Category: Culture, Social Issues
Last Updated: 23 Mar 2023
Pages: 6 Views: 243

Often viewed as a romantic portrayal of the rancho lifestyles in California, Ramona by Helen Hunt Jackson provides an invigorating insight into what life was like for Native Americans facing encroachment from American settlers. Even though the natives occupied America first, the novel portrays how American colonists utilized their advanced technology and tactics to control and dominate the natives. Jackson illustrated that life for Native Americans deteriorated rapidly once the settlers arrived and they faced discrimination in all shapes and forms from being refused services to having their land taken away from them. Many new Americans achieved the American Dream through hard work and determination, but their success led to the American nightmare for the natives.

Ramona follows the story of the titular character who is a young ward of Señora Moreno. Of Scottish and American Indian descent, Ramona became inextricably tied into a love triangle between her foster mother and her biological father. The father, hopelessly in love with Ramona's adoptive mother, ran off after the foster mother married another man. Ramona's father stayed in an Indian settlement where he married an Indian woman, and the marriage resulted in Ramona being born. With no explicit reason as to why Ramona's father brings the baby to his long-time love and asks that she care for the child. Thus, Ramona was raised by a foster mother, and after the foster mother passed away, Ramona became a ward of her foster mother's sister, Señora Moreno.

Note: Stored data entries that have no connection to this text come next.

Lemma scan_nil threshold w u user_failed rows :
  scan threshold w u user_failed rows = [] ->
  Forall (fun e => (len (window w user_failed (timestamp e)) < threshold)%Z)
    rows.
Proof.
  induction rows as [|row rows IH]; simpl; [constructor|].
  destruct (threshold <=? len (window w user_failed (timestamp row)))%Z eqn:Q;
    [discriminate|].
  intros H. constructor; [now apply Z.leb_gt | now apply IH].
Qed.

Lemma rows_of_user u failed e :
  In e (rows_of u failed) <-> In e failed /\ user e = u.
Proof.
  unfold rows_of. rewrite filter_In. now rewrite String.eqb_eq.
Qed.

Lemma alerted_iff threshold w failed u :
  (exists a, In a (alerts_of threshold w failed) /\ Alert.user a = u) <->
  exists row,
    In row (rows_of u failed) /\
    (threshold <= len (window w (rows_of u failed) (timestamp row)))%Z.
Proof.
  split.
  - intros [a [Ha Hu]]. apply alerts_of_in in Ha.
    destruct Ha as [u' [before [row [after [E [_ [Hq Ea]]]]]]].
    subst a. simpl in Hu. subst u'. exists row. split; [|exact Hq].
    rewrite E. apply in_or_app. right. now left.
  - intros [row [Hr Hq]].
    destruct (scan_rows threshold w u (rows_of u failed)) as [E|[a [E R]]].
    + exfalso. apply scan_nil in E. rewrite Forall_forall in E.
      specialize (E row Hr). lia.
    + exists a. split; [|exact (raised_user _ _ _ _ _ R)].
      unfold alerts_of. apply in_flat_map. exists u. split.
      * apply unique_In, in_map_iff. apply rows_of_user in Hr.
        destruct Hr as [Hr Hu]. eauto.
      * rewrite E. now left.
Qed.


(** X24: raising the threshold never adds a user: every user alerted at a
    threshold is also alerted at every lower threshold, for the same log and
    window. *)
Theorem detect_brute_force_threshold_monotone logs_df t1 t2 w a2 :
  (t1 <= t2)%Z ->
  In a2 (alerts (detect_brute_force logs_df t2 w)) ->
  exists a1,
    In a1 (alerts (detect_brute_force logs_df t1 w)) /\
    Alert.user a1 = Alert.user a2.
Proof.
  intros Ht H2.
  apply (alerted_iff t1 w (failed_logins logs_df) (Alert.user a2)).
  destruct (proj1 (alerted_iff t2 w (failed_logins logs_df) (Alert.user a2)))
    as [row [Hr Hq]]; [eauto|].
  exists row. split; [exact Hr | lia].
Qed.

Lemma insert_entry_In e x l : In e (insert_entry x l) <-> e = x \/ In e l.
Proof.
  induction l as [|y l IH]; simpl.
  - intuition.
  - destruct (timestamp x <=? timestamp y)%Z; simpl; [intuition|].
    rewrite IH. intuition.
Qed.

Lemma sort_values_In e l : In e (sort_values l) <-> In e l.
Proof.
  induction l as [|x l IH]; simpl; [tauto|].
  rewrite insert_entry_In, IH. intuition.
Qed.

Lemma failed_logins_In e logs_df :
  In e (failed_logins logs_df) <->
  In e logs_df /\ action e = "login_failed".
Proof.
  unfold failed_logins. rewrite sort_values_In, filter_In.
  now rewrite String.eqb_eq.
Qed.

Lemma window_In w user_failed t e :
  In e (window w user_failed t) ->
  In e user_failed /\
  (t - timedelta_minutes w <= timestamp e <= t)%Z.
Proof.
  unfold window. rewrite filter_In, andb_true_iff.
  rewrite Z.leb_le, Z.leb_le. tauto.
Qed.

(** X25: an alert is built from failed logins of its own user only. Each
    address it lists is the source address of a row of the log with action
    "login_failed" and the alerted user, stamped within the window that ends
    at the latest attempt, which is itself the timestamp of such a row; rows
    with another action or another user never contribute. *)
Theorem detect_brute_force_provenance logs_df threshold w :
  Forall
    (fun a =>
       (exists row,
          In row logs_df /\ action row = "login_failed" /\
          user row = Alert.user a /\
          timestamp row = Alert.latest_attempt a) /\
       forall ip,
         In ip (Alert.ip_addresses a) ->
         exists e,
           In e logs_df /\ action e = "login_failed" /\
           user e = Alert.user a /\ ip_address e = ip /\
           (Alert.latest_attempt a - timedelta_minutes w
            <= timestamp e <= Alert.latest_attempt a)%Z)
    (alerts (detect_brute_force logs_df threshold w)).
Proof.
  apply Forall_forall. intros a Ha. simpl in Ha. apply alerts_of_in in Ha.
  destruct Ha as [u [before [row [after [E [_ [_ Ea]]]]]]]. subst a. simpl.
  set (uf := rows_of u (failed_logins logs_df)) in *.
  assert (Huf : forall e, In e uf ->
                  In e logs_df /\ action e = "login_failed" /\ user e = u).
  { intros e He. apply rows_of_user in He. destruct He as [He Hu].
    apply failed_logins_In in He. tauto. }
  split.
  - exists row. assert (Hr : In row uf).
    { rewrite E. apply in_or_app. right. now left. }
    destruct (Huf row Hr) as [H1 [H2 H3]]. auto.
  - intros ip Hip. apply unique_In, in_map_iff in Hip.
    destruct Hip as [e [Hi He]]. apply window_In in He.
    destruct He as [He Ht]. destruct (Huf e He) as [H1 [H2 H3]].
    exists e. auto.
Qed.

The novel follows Ramona's life as she falls in love with Alessandro, the son of a chief belonging to an Indian tribe located in Temecula. With the foster mother forbidding a relationship, Alessandro and Ramona run away together. Plagued by American settlers claiming any piece of land they can find, the couple ultimately lands in the mountains of San Bernardino. During their wanderings and adventures, a daughter is born. They name her Eyes of the Sky, and the six-month-old baby is described as being "lusty, strong, and beautiful, as only children born of great love and under healthful conditions can be" (Jackson 251).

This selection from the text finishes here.